Start of Block
(** * Rigid pavement design (AASHTO 93): the calculators of [test1.py]

    A shallow embedding of [src/test1.py] and the properties its specification
    states about it.

    Numbers.  Python's [int] and [float] values are idealised as real numbers
    ([R]): every finite number is a real, and the arithmetic is exact.  What is
    kept of Python is everything that decides *whether* and *what kind of*
    result an operation gives: [**] on a zero or negative base, division by
    zero, [math.log10] and [math.sqrt] outside their domain, [round] on a
    complex number, subscripting and formatting of values that do not support
    it.  Outside the model: the rounding error of binary64 arithmetic, overflow,
    and the non-finite values [inf] and [nan].

    Output.  Every [print] of the source is one constructor of [line]; a number
    interpolated with [:.2f] is carried already rounded to two decimals. *)

From Stdlib Require Import Reals Lra Lia ZArith.
From stdpp Require Import base strings gmap.

Set Warnings "-register-all".
Open Scope R_scope.

(** ** Values, exceptions and printed lines *)

(** What [json.load] can return (numbers are finite, see above). *)
Inductive value :=
  | PNone
  | PBool (b : bool)
  | PNum (x : R)
  | PStr (s : string)
  | PList (l : list value)
  | PDict (d : gmap string value).

(** A numeric result inside a calculator: [float], or the [complex] that [**]
    produces for a negative base and a fractional exponent. *)
Inductive num :=
  | Float (x : R)
  | Complex (re im : R).

(** The exceptions the program can raise.  All but the first two reach the
    [except Exception] clause of [main]. *)
Inductive exn :=
  | FileNotFoundError (archivo cwd : string)
  | KeyError (key : string)
  | TypeError
  | ValueError
  | ZeroDivisionError.
(** * mcp-msoffice-interop-word: the Word automation service and its tool handlers

    The service (src/word/word-service.ts) drives Microsoft Word through the
    winax automation bridge: every statement of a method is a property read, a
    property write or a method call on an object of Word's object model.  The
    object model is not part of the repository, so the development takes it as
    a parameter: an automation layer is any function that answers a call in a
    world and returns the next world.  The service methods are embedded as
    computations in a state-and-exception monad over
      - the one field of the WordService class ([wordApp]),
      - the world of the automation layer, and
      - a journal of the calls issued, in the order they were issued.
    The tool handlers (src/tools/*.ts) are embedded on top of the service.

    Two in-memory automation layers ([Fake], [Editor]) are used to run the
    service on concrete documents. *)

From Stdlib Require Import ZArith String Ascii List Bool Floats Lia DecimalString.
Import ListNotations.

Local Open Scope string_scope.
Local Open Scope Z_scope.
Local Open Scope list_scope.

(** ** JavaScript values and thrown errors *)

Module Js.

(** A reference to an automation object (the identity of the wrapper object). *)
Definition ref : Type := nat.

(** An object-typed value: an object, or null/undefined. *)
Definition obj : Type := option ref.

(** Arguments and property values handed to the automation layer.  Indices,
    counts and enumeration codes are integers (the tool schemas declare them
    with [z.number().int()], Word declares them Long); sizes in points are
    IEEE 754 doubles, as every JavaScript number is. *)
Inductive value : Type :=
| VUndefined
| VBool (b : bool)
| VInt (n : Z)
| VNum (x : float)
| VStr (s : string)
| VObj (r : ref).

Definition of_obj (o : obj) : value :=
  match o with Some r => VObj r | None => VUndefined end.

(** What a [throw] carries.  [Error m] is [new Error(m)]; the automation
    bridge raises the same class for a failed call.  [TypeError m] is what
    the runtime raises for a member access through null or undefined. *)
Inductive error : Type :=
| Error (message : string)
| TypeError (message : string).

(** [error.message] *)
Definition message (e : error) : string :=
  match e with Error m => m | TypeError m => m end.

(** The template literal [`${error}`] *)
Definition to_string (e : error) : string :=
  match e with
  | Error m => "Error: " ++ m
  | TypeError m => "TypeError: " ++ m
  end.

(** The template literal [`${n}`] of an integer. *)
Definition show (n : Z) : string := NilZero.string_of_int (Z.to_int n).

(** [a > b] and [a <= b] on doubles (both false when an operand is NaN). *)
Definition gt (a b : float) : bool := PrimFloat.ltb b a.
Definition le (a b : float) : bool := PrimFloat.leb a b.

Definition quote : string := String (ascii_of_nat 34) EmptyString.

End Js.
Import Js.

(** ** The automation interface *)

(** The type of the answer the service expects from a member, as Word's type
    library declares it. [TVoid] is an answer the code does not look at. *)
Inductive ty : Type := TObj | TInt | TNum | TBool | TStr | TVoid.

Definition denote (t : ty) : Type :=
  match t with
  | TObj => obj
  | TInt => Z
  | TNum => float
  | TBool => bool
  | TStr => string
  | TVoid => unit
  end.

(** One interaction with the automation layer. *)
Inductive call : Type -> Type :=
| New (progid : string) : call ref
    (* new WinaxObject(progid, { activate: true }) *)
| Get (t : ty) (o : ref) (p : string) : call (denote t)
    (* o.p *)
| Put (o : ref) (p : string) (v : value) : call unit
    (* o.p = v *)
| Invoke (t : ty) (o : ref) (m : string) (args : list value) : call (denote t).
    (* o.m(args) *)

(** The journal entry of a call: the call without the type of its answer. *)
Inductive event : Type :=
| ENew (progid : string)
| EGet (o : ref) (p : string)
| EPut (o : ref) (p : string) (v : value)
| EInvoke (o : ref) (m : string) (args : list value).

Definition event_of {X : Type} (c : call X) : event :=
  match c with
  | New progid => ENew progid
  | Get _ o p => EGet o p
  | Put o p v => EPut o p v
  | Invoke _ o m args => EInvoke o m args
  end.

(** A call that only looks something up: a property read, or the [Item]
    lookup of a collection.  Everything else (creating the application,
    property writes, the other method calls) is an attempt to change
    something. *)
Definition is_lookup (e : event) : bool :=
  match e with
  | EGet _ _ => true
  | EInvoke _ m _ => String.eqb m "Item"
  | _ => false
  end.

(** An automation layer over worlds [W]: the answer to a call (the
    description of the exception it raised, or its value) and the next
    world. *)
Class Automation (W : Type) : Type :=
  dispatch : forall X : Type, call X -> W -> (string + X) * W.

Arguments dispatch {W _ X} _ _.

(** ** The monad of the service *)

Record state (W : Type) : Type := State {
  wordApp : option ref;      (* private wordApp: WordApplication | null = null *)
  world : W;
  journal : list event
}.

Arguments State {W} _ _ _.
Arguments wordApp {W} _.
Arguments world {W} _.
Arguments journal {W} _.

Definition M (W A : Type) : Type := state W -> (error + A) * state W.

Section Monad.
Context {W : Type} `{Automation W}.

Definition ret {A : Type} (a : A) : M W A := fun s => (inr a, s).

Definition throw {A : Type} (e : error) : M W A := fun s => (inl e, s).

Definition bind {A B : Type} (m : M W A) (k : A -> M W B) : M W B :=
  fun s =>
    match m s with
    | (inr a, s') => k a s'
    | (inl e, s') => (inl e, s')
    end.

(** try { m } catch (error) { handler error } *)
Definition try_catch {A : Type} (m : M W A) (handler : error -> M W A) : M W A :=
  fun s =>
    match m s with
    | (inr a, s') => (inr a, s')
    | (inl e, s') => handler e s'
    end.

Definition get_wordApp : M W (option ref) := fun s => (inr (wordApp s), s).

Definition set_wordApp (a : option ref) : M W unit :=
  fun s => (inr tt, State a (world s) (journal s)).

(** Issue one call: it is written to the journal, the world moves on, and an
    exception of the automation layer is thrown as an [Error]. *)
Definition perform {X : Type} (c : call X) : M W X :=
  fun s =>
    let (answer, w) := dispatch c (world s) in
    (match answer with inl description => inl (Error description) | inr x => inr x end,
     State (wordApp s) w (journal s ++ [event_of c])).

(** A member access [o.p ...] evaluates [o] first; through null or
    undefined the runtime throws before the automation layer is reached. *)
Definition member (o : obj) (p : string) : M W ref :=
  match o with
  | Some r => ret r
  | None => throw (TypeError ("Cannot read properties of undefined (reading '" ++ p ++ "')"))
  end.

Definition get (t : ty) (o : obj) (p : string) : M W (denote t) :=
  bind (member o p) (fun r => perform (Get t r p)).

Definition put (o : obj) (p : string) (v : value) : M W unit :=
  bind (member o p) (fun r => perform (Put r p v)).

Definition invoke (t : ty) (o : obj) (m : string) (args : list value) : M W (denote t) :=
  bind (member o m) (fun r => perform (Invoke t r m args)).

Definition new_object (progid : string) : M W ref := perform (New progid).

End Monad.

Declare Scope service_scope.
Delimit Scope service_scope with service.
Notation "x <- m ;; k" := (bind m (fun x => k))
  (at level 61, m at next level, right associativity) : service_scope.
Notation "m ;; k" := (bind m (fun _ => k))
  (at level 61, right associativity) : service_scope.
Local Open Scope service_scope.

(** ** src/word/word-service.ts: class WordService

    [console.log], [console.warn] and [console.error] have no effect on the
    service or on Word and are left out.  Every method is [async] and awaits
    each callee before its next statement: the statements run in sequence. *)

Section WordService.
Context {W : Type} `{Automation W}.

(** *** The application handle *)

(** The liveness probe of the held handle (the body of the first [try]):
    [this.wordApp.Visible; docs = this.wordApp.Documents; docs.Count]. *)
Definition probe (app : ref) : M W unit :=
  _ <- get TBool (Some app) "Visible" ;;
  docs <- get TObj (Some app) "Documents" ;;
  _ <- get TInt docs "Count" ;;
  ret tt.

(** The body of the second [try]: create (or attach to) the application,
    store it, make it visible. *)
Definition create : M W ref :=
  app <- new_object "Word.Application" ;;
  set_wordApp (Some app) ;;
  this_wordApp <- get_wordApp ;;
  put this_wordApp "Visible" (VBool true) ;;
  ret app.

Definition initialization_failure (error : error) : Js.error :=
  Error ("Failed to initialize Word.Application. Make sure Microsoft Word is installed. Error: "
           ++ to_string error).

Definition acquire : M W ref :=
  try_catch create (fun error => throw (initialization_failure error)).

(** getWordApplication, lines 36-67.  [held] is [Some app] when the first
    [if] returned [app] from inside its [try], and [None] when control falls
    through to the second [try]. *)
Definition getWordApplication : M W ref :=
  this_wordApp <- get_wordApp ;;
  held <- match this_wordApp with
          | Some app =>
              try_catch (probe app ;; ret (Some app))
                        (fun _ => set_wordApp None ;; ret None)
          | None => ret None
          end ;;
  match held with
  | Some app => ret app
  | None => acquire
  end.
End of Block
> _Brief_
Gather up every line from the listing above in which the word "unit" occurs.

> _Result of the task_
  | TVoid => unit
| Put (o : ref) (p : string) (v : value) : call unit
Definition set_wordApp (a : option ref) : M W unit :=
Definition put (o : obj) (p : string) (v : value) : M W unit :=
Definition probe (app : ref) : M W unit :=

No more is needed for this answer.